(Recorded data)

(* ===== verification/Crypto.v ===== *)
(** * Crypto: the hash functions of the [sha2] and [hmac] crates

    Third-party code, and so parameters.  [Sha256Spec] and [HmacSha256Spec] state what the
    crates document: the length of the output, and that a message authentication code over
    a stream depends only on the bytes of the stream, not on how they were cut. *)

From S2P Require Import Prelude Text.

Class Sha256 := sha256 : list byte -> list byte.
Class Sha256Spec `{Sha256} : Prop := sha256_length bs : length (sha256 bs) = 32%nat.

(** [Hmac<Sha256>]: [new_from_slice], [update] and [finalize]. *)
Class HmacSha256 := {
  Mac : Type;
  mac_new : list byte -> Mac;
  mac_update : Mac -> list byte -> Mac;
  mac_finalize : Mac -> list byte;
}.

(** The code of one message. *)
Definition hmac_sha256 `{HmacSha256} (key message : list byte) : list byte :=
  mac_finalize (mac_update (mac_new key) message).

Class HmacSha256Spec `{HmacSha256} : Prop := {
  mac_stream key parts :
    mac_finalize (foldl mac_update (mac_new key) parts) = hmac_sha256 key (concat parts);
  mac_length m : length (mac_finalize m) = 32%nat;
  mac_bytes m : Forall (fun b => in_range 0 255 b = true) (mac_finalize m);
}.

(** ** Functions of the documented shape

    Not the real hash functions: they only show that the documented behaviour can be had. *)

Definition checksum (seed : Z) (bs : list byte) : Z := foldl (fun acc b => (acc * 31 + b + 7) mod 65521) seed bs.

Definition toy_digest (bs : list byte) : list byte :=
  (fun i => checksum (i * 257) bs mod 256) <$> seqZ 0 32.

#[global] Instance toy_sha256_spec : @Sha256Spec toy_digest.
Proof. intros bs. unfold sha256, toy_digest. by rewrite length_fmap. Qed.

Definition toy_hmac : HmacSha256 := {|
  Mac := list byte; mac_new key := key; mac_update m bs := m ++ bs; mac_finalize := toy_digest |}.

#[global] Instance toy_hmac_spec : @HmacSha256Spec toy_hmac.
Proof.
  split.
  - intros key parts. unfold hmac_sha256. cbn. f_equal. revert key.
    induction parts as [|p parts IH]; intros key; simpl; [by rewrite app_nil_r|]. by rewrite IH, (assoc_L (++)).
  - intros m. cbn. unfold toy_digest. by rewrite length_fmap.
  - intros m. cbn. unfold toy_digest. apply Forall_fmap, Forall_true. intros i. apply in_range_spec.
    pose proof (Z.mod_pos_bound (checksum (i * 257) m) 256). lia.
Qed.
==
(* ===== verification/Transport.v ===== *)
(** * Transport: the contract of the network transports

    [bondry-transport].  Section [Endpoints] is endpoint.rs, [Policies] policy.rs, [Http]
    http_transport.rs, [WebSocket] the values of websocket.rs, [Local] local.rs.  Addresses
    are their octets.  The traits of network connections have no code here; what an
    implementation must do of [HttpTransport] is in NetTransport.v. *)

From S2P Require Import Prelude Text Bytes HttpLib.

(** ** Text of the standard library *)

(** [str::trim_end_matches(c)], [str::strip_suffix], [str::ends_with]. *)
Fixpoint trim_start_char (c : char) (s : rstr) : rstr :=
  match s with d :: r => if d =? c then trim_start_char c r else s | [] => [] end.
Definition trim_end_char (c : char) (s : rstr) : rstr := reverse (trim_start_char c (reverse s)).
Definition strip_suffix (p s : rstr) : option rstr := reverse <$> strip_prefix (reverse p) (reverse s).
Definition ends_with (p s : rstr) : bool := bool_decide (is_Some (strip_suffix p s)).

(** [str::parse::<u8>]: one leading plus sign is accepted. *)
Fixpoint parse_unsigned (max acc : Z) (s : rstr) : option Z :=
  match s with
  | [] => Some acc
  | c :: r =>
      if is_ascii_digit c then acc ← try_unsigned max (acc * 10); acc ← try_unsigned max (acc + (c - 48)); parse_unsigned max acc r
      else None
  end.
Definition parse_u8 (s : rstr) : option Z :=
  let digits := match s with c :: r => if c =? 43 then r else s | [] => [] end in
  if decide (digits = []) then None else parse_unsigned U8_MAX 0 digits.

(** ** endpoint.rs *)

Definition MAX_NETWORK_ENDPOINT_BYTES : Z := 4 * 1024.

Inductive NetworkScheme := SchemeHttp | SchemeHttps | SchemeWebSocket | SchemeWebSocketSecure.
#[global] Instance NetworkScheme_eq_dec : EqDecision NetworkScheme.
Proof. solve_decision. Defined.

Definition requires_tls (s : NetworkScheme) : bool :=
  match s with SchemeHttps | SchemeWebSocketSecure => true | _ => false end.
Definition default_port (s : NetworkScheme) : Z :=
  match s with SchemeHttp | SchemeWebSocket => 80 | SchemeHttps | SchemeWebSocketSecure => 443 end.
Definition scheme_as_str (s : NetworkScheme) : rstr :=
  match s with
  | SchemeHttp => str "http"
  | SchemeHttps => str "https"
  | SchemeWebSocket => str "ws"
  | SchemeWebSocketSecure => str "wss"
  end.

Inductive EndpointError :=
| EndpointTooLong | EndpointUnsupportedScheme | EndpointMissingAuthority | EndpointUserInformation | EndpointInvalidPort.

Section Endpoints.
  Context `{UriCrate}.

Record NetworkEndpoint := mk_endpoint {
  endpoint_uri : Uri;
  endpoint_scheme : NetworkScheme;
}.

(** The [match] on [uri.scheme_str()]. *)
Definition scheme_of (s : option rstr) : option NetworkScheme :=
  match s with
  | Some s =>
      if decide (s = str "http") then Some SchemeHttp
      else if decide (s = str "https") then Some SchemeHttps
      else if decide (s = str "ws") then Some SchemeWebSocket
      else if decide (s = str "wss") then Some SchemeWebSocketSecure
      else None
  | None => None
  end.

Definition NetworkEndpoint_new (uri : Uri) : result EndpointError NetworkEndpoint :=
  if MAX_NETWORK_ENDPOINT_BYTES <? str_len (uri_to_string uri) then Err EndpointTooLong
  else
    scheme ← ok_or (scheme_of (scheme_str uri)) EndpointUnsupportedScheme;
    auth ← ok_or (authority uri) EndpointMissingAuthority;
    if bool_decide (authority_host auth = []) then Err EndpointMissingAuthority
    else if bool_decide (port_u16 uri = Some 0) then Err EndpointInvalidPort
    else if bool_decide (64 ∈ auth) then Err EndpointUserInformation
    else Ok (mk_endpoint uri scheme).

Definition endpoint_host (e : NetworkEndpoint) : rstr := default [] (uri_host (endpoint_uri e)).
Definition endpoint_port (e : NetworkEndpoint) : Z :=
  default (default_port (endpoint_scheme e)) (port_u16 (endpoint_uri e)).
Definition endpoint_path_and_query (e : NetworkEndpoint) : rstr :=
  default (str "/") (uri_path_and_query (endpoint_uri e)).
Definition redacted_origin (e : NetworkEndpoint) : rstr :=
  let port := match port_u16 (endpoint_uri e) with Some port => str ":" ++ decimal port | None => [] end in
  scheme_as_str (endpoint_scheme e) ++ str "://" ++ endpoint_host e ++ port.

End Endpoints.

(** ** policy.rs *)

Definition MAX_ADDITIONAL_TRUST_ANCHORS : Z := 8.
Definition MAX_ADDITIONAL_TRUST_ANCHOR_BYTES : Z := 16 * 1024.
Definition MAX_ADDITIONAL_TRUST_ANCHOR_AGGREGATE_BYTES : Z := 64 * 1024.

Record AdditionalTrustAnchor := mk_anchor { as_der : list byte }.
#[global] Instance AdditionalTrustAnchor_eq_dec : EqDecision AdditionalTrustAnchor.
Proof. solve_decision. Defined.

TASK REQUIREMENTS:
Look through the entries above and quote exactly the lines from the line with "Definition endpoint_path_and_query (e" to the line with "let port := match", counting both of those lines.

WRITTEN REPLY:
Definition endpoint_path_and_query (e : NetworkEndpoint) : rstr :=
  default (str "/") (uri_path_and_query (endpoint_uri e)).
Definition redacted_origin (e : NetworkEndpoint) : rstr :=
  let port := match port_u16 (endpoint_uri e) with Some port => str ":" ++ decimal port | None => [] end in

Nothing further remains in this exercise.